▸ Task brief
Using the records that follow, work out how many lines hold the string "Raise" and provide that number only.

Start of Dataset content

Definition _newton_cotes (n : nat)
  : result (list (list F) * list F * Z) :=
  let degree := Z.of_nat n in
  let idx := map (fun '(i, j, k, l) => [i; j; k; l]) (lattice n) in
  let bary := map (map (fun k => point_fun k n)) idx in
  points <- columns [1; 2; 3]%nat bary ;;
  if (n =? 0)%nat then
    let weights := ones 1 in
    Return (points, weights, degree)
  else
    let weights :=
      map (fun '(i, j, k, l) =>
             let g := poly_mul (poly_mul (poly_mul (get_poly 0 i n)
                                                   (get_poly 1 j n))
                                         (get_poly 2 k n))
                               (get_poly 3 l n) in
             total (map monomial_integral g))
          (lattice n) in
    Return (points, weights, degree).
End NewtonCotes.

(** [lambda k, n: k / float(n)] *)
Definition closed_point_fun (k n : nat) : F := (of_nat k / of_nat n)%num.

(** [lambda k, n: (k+1) / float(n+4)] *)
Definition open_point_fun (k n : nat) : F :=
  (of_nat (k + 1) / of_nat (n + 4))%num.

Definition NewtonCotesClosed (n : nat) : result Scheme :=
  '(points, weights, degree) <- _newton_cotes closed_point_fun n ;;
  Return (mkScheme weights points degree).

Definition NewtonCotesOpen (n : nat) : result Scheme :=
  '(points, weights, degree) <- _newton_cotes open_point_fun n ;;
  Return (mkScheme weights points degree).

(** *** The tabulated families *)

Definition Yu (index : Z) : result Scheme :=
  if (index =? 1)%Z then
    let weights :=
      (scale (lit 0.25) (ones 4))%num in
    let bary :=
      (_s31 (lit 0.138196601125015))%num in
    let degree := 2%Z in
    points <- columns [1; 2; 3] bary ;;
    Return (mkScheme weights points degree)
  else if (index =? 2)%Z then
    let weights :=
      (concatenate [
        scale (- lit 0.8) (ones 1);
        scale (lit 0.45) (ones 4)])%num in
    let bary :=
      (concatenate [
        _s4;
        _s31 (lit 1.0 / lit 6.0)])%num in
    let degree := 3%Z in
    points <- columns [1; 2; 3] bary ;;
    Return (mkScheme weights points degree)
  else if (index =? 3)%Z then
    let weights :=
      (concatenate [
        scale (lit 0.5037379410012282e-1) (ones 4);
        scale (lit 0.6654206863329239e-1) (ones 12)])%num in
    let bary :=
      (concatenate [
        _s31 (lit 0.7611903264425430e-1);
        _s211 (lit 0.4042339134672644) (lit 0.1197005277978019)])%num in
    let degree := 4%Z in
    points <- columns [1; 2; 3] bary ;;
    Return (mkScheme weights points degree)
  else if (index =? 4)%Z then
    let weights :=
      (concatenate [
        scale (lit 0.1884185567365411) (ones 1);
        scale (lit 0.6703858372604275e-1) (ones 4);
        scale (lit 0.4528559236327399e-1) (ones 12)])%num in
    let bary :=
      (concatenate [
        _s4;
        _s31 (lit 0.8945436401412733e-1);
        _s211 (lit 0.4214394310662522) (lit 0.1325810999384657)])%num in
    let degree := 5%Z in
    points <- columns [1; 2; 3] bary ;;
    Return (mkScheme weights points degree)
  else if (index =? 5)%Z then
    let weights :=
      (concatenate [
        scale (lit 0.9040129046014750e-1) (ones 1);
        scale (lit 0.1911983427899124e-1) (ones 4);
        scale (lit 0.4361493840666568e-1) (ones 12);
        scale (lit 0.2581167596199161e-1) (ones 12)])%num in
    let bary :=
      (concatenate [
        _s4;
        _s31 (lit 0.5742691731735682e-1);
        _s211 (lit 0.2312985436519147) (lit 0.5135188412556341e-1);
        _s211 (lit 0.4756909881472290e-1) (lit 0.2967538129690260)])%num in
    let degree := 6%Z in
    points <- columns [1; 2; 3] bary ;;
    Return (mkScheme weights points degree)
  else Raise (ValueError "Illegal closed Yu index").

Definition Keast (index : Z) : result Scheme :=
  if (index =? 0)%Z then
    let weights :=
      ([lit 1.0])%num in
    let bary :=
      (_s4)%num in
    let degree := 1%Z in
    let points := columns_from 1 bary in
    Return (mkScheme weights points degree)
  else if (index =? 1)%Z then
    let weights :=
      (scale (lit 0.25) (ones 4))%num in
    let bary :=
      (_s31 (lit 0.1381966011250105))%num in
    let degree := 2%Z in
    let points := columns_from 1 bary in
    Return (mkScheme weights points degree)
  else if (index =? 2)%Z then
    let weights :=
      (concatenate [
        scale (- lit 0.8) (ones 1);
        scale (lit 0.45) (ones 4)])%num in
    let bary :=
      (concatenate [
        _s4;
        _s31 (lit 1.0 / lit 6.0)])%num in
    let degree := 3%Z in
    let points := columns_from 1 bary in
    Return (mkScheme weights points degree)
  else if (index =? 3)%Z then
    let weights :=
      (concatenate [
        scale (lit 0.2177650698804054) (ones 4);
        scale (lit 0.0214899534130631) (ones 6)])%num in
    let bary :=
      (concatenate [
        _s31 (lit 0.1438564719343852);
        _s22 (lit 0.5)])%num in
    let degree := 3%Z in
    let points := columns_from 1 bary in
    Return (mkScheme weights points degree)
  else if (index =? 4)%Z then
    let weights :=
      (concatenate [
        scale ((- lit 148.0) / lit 1875.0) (ones 1);
        scale (lit 343.0 / lit 7500.0) (ones 4);
        scale (lit 56.0 / lit 375.0) (ones 6)])%num in
    let bary :=
      (concatenate [
        _s4;
        _s31 (lit 1.0 / lit 14.0);
        _s22 (lit 0.3994035761667992)])%num in
    let degree := 4%Z in
    let points := columns_from 1 bary in
    Return (mkScheme weights points degree)
  else if (index =? 5)%Z then
    let weights :=
      (concatenate [
        scale (lit 2.0 / lit 105.0) (ones 6);
        scale (lit 0.0885898247429807) (ones 4);
        scale (lit 0.1328387466855907) (ones 4)])%num in
    let bary :=
      (concatenate [
        _s22 (lit 0.5);
        _s31 (lit 0.1005267652252045);
        _s31 (lit 0.3143728734931922)])%num in
    let degree := 4%Z in
    let points := columns_from 1 bary in
    Return (mkScheme weights points degree)
  else if (index =? 6)%Z then
    let weights :=
      (concatenate [
        scale (lit 6544.0 / lit 36015.0) (ones 1);
        scale (lit 81.0 / lit 2240.0) (ones 4);
        scale (lit 161051.0 / lit 2304960.0) (ones 4);
        scale (lit 338.0 / lit 5145.0) (ones 6)])%num in
    let bary :=
      (concatenate [
        _s4;
        _s31 (lit 1.0 / lit 3.0);
        _s31 (lit 1.0 / lit 11.0);
        _s22 (lit 0.0665501535736643)])%num in
    let degree := 5%Z in
    let points := columns_from 1 bary in
    Return (mkScheme weights points degree)
  else if (index =? 7)%Z then
    let weights :=
      (concatenate [
        scale (lit 0.0399227502581679) (ones 4);
        scale (lit 0.0100772110553207) (ones 4);
        scale (lit 0.0553571815436544) (ones 4);
        scale (lit 27.0 / lit 560.0) (ones 12)])%num in
    let bary :=
      (concatenate [
        _s31 (lit 0.2146028712591517);
        _s31 (lit 0.0406739585346113);
        _s31 (lit 0.3223378901422757);
        _s211 (lit 0.0636610018750175) (lit 0.2696723314583159)])%num in
    let degree := 6%Z in
    let points := columns_from 1 bary in
    Return (mkScheme weights points degree)
  else if (index =? 8)%Z then
    let weights :=
      (concatenate [
        scale (lit 0.1095853407966528) (ones 1);
        scale (lit 0.0635996491464850) (ones 4);
        scale (- lit 0.3751064406859797) (ones 4);
        scale (lit 0.0293485515784412) (ones 4);
        scale (lit 0.0058201058201058) (ones 6);
        scale (lit 0.1653439153439105) (ones 12)])%num in
    let bary :=
      (concatenate [
        _s4;
        _s31 (lit 0.0782131923303186);
        _s31 (lit 0.1218432166639044);
        _s31 (lit 0.3325391644464206);
        _s22 (lit 0.5);
        _s211 (lit 0.1) (lit 0.2)])%num in
    let degree := 7%Z in
    let points := columns_from 1 bary in
    Return (mkScheme weights points degree)
  else if (index =? 9)%Z then
    let weights :=
      (concatenate [
        scale (- lit 0.2359620398477557) (ones 1);
        scale (lit 0.0244878963560562) (ones 4);
        scale (lit 0.0039485206398261) (ones 4);
        scale (lit 0.0263055529507371) (ones 6);
        scale (lit 0.0829803830550589) (ones 6);
        scale (lit 0.0254426245481023) (ones 12);
        scale (lit 0.0134324384376852) (ones 12)])%num in
    let bary :=
      (concatenate [
        _s4;
        _s31 (lit 0.1274709365666390);
        _s31 (lit 0.0320788303926323);
        _s22 (lit 0.0497770956432810);
        _s22 (lit 0.1837304473985499);
        _s211 (lit 0.2319010893971509) (lit 0.5132800333608811);
        _s211 (lit 0.0379700484718286) (lit 0.1937464752488044)])%num in
    let degree := 7%Z in
    let points := columns_from 1 bary in
    Return (mkScheme weights points degree)
  else if (index =? 10)%Z then
    let weights :=
      (scale (lit 6) (concatenate [
        scale (- lit 0.393270066412926145e-1) (ones 1);
        scale (lit 0.408131605934270525e-2) (ones 4);
        scale (lit 0.658086773304341943e-3) (ones 4);
        scale (lit 0.438425882512284693e-2) (ones 6);
        scale (lit 0.138300638425098166e-1) (ones 6);
        scale (lit 0.424043742468372453e-2) (ones 12);
        scale (lit 0.223873973961420164e-2) (ones 12)]))%num in
    let bary :=
      (concatenate [
        _s4;
        _s31 (lit 0.127470936566639015);
        _s31 (lit 0.320788303926322960e-1);
        _s22 (lit 0.497770956432810185e-1);
        _s22 (lit 0.183730447398549945);
        _s211 (lit 0.231901089397150906) (lit 0.229177878448171174e-1);
        _s211 (lit 0.379700484718286102e-1) (lit 0.730313427807538396)])%num in
    let degree := 8%Z in
    let points := columns_from 1 bary in
    Return (mkScheme weights points degree)
  else Raise (ValueError "Illegal Keast index").

Definition Zienkiewicz (index : Z) : result Scheme :=
  if (index =? 4)%Z then
    let weights :=
      (scale (lit 0.25) (ones 4))%num in
    let bary :=
      (_s31 (lit 0.1381966011250105))%num in
    let degree := 2%Z in
    points <- columns [1; 2; 3] bary ;;
    Return (mkScheme weights points degree)
  else if (index =? 5)%Z then
    let weights :=
      (concatenate [
        scale (- lit 0.8) (ones 1);
        scale (lit 0.45) (ones 4)])%num in
    let bary :=
      (concatenate [
        _s4;
        _s31 (lit 1.0 / lit 6.0)])%num in
    let degree := 3%Z in
    points <- columns [1; 2; 3] bary ;;
    Return (mkScheme weights points degree)
  else Raise (ValueError "Illegal closed Newton-Cotes index").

End of Dataset content

▸ Task output
3